+++ Data to process +++
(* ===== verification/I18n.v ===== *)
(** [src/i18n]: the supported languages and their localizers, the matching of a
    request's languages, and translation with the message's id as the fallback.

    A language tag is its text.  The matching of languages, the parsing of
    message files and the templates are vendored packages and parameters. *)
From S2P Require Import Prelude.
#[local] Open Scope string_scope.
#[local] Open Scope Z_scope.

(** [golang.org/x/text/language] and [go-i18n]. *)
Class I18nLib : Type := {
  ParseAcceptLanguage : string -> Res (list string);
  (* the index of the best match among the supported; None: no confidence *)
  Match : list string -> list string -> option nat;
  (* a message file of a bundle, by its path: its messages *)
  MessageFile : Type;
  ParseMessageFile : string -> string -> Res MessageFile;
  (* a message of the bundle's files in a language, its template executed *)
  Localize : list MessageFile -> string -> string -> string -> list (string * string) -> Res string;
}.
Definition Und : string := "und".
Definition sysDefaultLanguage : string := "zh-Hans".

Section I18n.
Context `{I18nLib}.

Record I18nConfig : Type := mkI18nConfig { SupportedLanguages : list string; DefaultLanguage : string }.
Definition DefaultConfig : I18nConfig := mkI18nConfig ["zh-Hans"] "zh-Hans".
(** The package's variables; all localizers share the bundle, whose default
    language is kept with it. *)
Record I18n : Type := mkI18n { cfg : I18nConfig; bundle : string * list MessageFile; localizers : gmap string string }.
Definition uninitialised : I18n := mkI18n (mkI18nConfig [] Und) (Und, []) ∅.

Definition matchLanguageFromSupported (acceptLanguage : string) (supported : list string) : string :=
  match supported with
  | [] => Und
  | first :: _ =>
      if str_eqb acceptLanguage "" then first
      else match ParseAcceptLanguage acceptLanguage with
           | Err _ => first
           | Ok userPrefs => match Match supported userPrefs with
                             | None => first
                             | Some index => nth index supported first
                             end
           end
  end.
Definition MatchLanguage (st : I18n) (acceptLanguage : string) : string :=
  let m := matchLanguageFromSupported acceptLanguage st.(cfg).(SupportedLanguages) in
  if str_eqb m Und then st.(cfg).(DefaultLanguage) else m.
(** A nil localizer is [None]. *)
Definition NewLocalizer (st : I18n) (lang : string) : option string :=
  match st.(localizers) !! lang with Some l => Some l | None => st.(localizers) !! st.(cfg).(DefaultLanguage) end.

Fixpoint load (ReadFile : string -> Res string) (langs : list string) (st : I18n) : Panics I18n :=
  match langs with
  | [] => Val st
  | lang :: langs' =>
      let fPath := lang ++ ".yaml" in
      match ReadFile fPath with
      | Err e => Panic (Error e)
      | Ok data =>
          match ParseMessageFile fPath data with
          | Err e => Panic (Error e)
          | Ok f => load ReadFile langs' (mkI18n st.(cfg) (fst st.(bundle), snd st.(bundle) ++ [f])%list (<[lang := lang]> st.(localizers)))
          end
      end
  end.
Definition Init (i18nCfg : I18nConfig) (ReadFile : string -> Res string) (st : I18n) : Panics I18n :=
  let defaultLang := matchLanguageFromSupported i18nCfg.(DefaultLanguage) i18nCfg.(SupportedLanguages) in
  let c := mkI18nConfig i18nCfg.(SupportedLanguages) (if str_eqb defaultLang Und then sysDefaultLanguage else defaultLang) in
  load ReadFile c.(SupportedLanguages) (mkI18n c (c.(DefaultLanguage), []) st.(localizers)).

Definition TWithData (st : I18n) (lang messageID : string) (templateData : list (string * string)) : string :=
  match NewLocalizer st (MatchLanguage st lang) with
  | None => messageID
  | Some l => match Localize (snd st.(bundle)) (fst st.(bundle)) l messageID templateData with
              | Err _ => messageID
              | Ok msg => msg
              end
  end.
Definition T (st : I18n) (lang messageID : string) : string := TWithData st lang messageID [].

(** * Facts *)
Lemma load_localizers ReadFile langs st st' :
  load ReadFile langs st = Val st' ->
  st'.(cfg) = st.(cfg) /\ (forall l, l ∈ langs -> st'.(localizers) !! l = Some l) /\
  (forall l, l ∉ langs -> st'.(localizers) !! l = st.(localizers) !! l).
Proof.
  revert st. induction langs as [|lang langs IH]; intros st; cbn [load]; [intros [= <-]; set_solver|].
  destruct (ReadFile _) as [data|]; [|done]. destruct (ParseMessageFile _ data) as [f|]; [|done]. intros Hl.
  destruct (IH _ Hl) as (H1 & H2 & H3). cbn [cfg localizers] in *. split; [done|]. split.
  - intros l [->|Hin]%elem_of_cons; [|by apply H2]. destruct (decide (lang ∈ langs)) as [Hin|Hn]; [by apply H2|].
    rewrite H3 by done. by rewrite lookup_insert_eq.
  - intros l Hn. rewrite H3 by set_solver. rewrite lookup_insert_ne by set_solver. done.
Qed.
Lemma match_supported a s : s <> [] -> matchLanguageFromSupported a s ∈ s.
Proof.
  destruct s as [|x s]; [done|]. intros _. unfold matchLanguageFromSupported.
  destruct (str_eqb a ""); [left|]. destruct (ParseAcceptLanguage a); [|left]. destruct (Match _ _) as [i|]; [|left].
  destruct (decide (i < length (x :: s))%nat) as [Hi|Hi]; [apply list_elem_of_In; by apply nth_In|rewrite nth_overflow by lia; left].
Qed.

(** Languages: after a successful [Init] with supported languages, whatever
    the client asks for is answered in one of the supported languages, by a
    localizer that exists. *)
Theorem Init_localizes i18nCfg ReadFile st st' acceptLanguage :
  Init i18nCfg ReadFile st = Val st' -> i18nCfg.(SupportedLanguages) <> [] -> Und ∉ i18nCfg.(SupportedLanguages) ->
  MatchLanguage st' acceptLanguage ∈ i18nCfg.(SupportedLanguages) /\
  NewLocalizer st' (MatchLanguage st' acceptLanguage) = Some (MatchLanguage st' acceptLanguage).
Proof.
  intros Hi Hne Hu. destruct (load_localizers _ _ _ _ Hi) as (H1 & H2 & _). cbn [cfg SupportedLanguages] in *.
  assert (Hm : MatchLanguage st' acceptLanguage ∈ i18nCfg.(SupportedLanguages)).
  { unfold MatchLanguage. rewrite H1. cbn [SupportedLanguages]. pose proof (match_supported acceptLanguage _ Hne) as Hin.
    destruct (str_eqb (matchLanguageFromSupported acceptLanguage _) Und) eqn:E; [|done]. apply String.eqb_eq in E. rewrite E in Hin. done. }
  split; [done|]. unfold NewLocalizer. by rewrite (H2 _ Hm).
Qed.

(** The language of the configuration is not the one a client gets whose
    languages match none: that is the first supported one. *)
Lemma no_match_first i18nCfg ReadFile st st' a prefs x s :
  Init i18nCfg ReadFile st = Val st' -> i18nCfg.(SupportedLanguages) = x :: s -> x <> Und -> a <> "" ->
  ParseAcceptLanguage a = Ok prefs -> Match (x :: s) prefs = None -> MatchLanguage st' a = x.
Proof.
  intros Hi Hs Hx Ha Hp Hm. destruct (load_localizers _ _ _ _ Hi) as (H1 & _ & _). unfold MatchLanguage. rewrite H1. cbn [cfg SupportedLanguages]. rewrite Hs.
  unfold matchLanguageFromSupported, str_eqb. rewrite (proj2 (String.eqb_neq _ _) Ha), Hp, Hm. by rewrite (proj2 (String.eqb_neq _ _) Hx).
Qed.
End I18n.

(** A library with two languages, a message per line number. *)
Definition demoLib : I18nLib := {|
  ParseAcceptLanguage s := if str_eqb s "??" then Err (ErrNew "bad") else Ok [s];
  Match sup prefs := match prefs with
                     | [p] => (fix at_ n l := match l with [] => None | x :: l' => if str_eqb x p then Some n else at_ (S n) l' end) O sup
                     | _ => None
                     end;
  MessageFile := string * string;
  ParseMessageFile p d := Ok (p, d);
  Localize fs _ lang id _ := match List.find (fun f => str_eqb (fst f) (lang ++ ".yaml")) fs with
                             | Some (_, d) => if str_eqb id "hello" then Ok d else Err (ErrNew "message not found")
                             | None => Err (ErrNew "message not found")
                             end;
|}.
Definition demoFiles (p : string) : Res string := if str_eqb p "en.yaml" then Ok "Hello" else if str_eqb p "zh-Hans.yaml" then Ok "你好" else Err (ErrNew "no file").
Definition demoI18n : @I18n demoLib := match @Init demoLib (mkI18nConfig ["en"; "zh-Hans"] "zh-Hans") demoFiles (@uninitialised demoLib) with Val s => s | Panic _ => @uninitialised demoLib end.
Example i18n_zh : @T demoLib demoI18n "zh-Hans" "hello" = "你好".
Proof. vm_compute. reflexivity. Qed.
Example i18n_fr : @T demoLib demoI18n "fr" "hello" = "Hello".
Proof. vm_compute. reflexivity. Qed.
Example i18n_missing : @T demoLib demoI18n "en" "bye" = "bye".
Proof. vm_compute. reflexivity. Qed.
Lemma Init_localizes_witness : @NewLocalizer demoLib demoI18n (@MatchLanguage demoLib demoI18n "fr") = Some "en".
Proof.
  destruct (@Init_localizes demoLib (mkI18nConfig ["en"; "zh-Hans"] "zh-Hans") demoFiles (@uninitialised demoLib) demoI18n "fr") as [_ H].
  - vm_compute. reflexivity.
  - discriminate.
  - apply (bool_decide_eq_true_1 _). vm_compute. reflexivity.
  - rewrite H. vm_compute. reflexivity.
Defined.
+++
-- What the exercise asks --
Check each line of the material above for "Error" and say how many lines contain it, giving the number alone.

-- Answer to this task --
2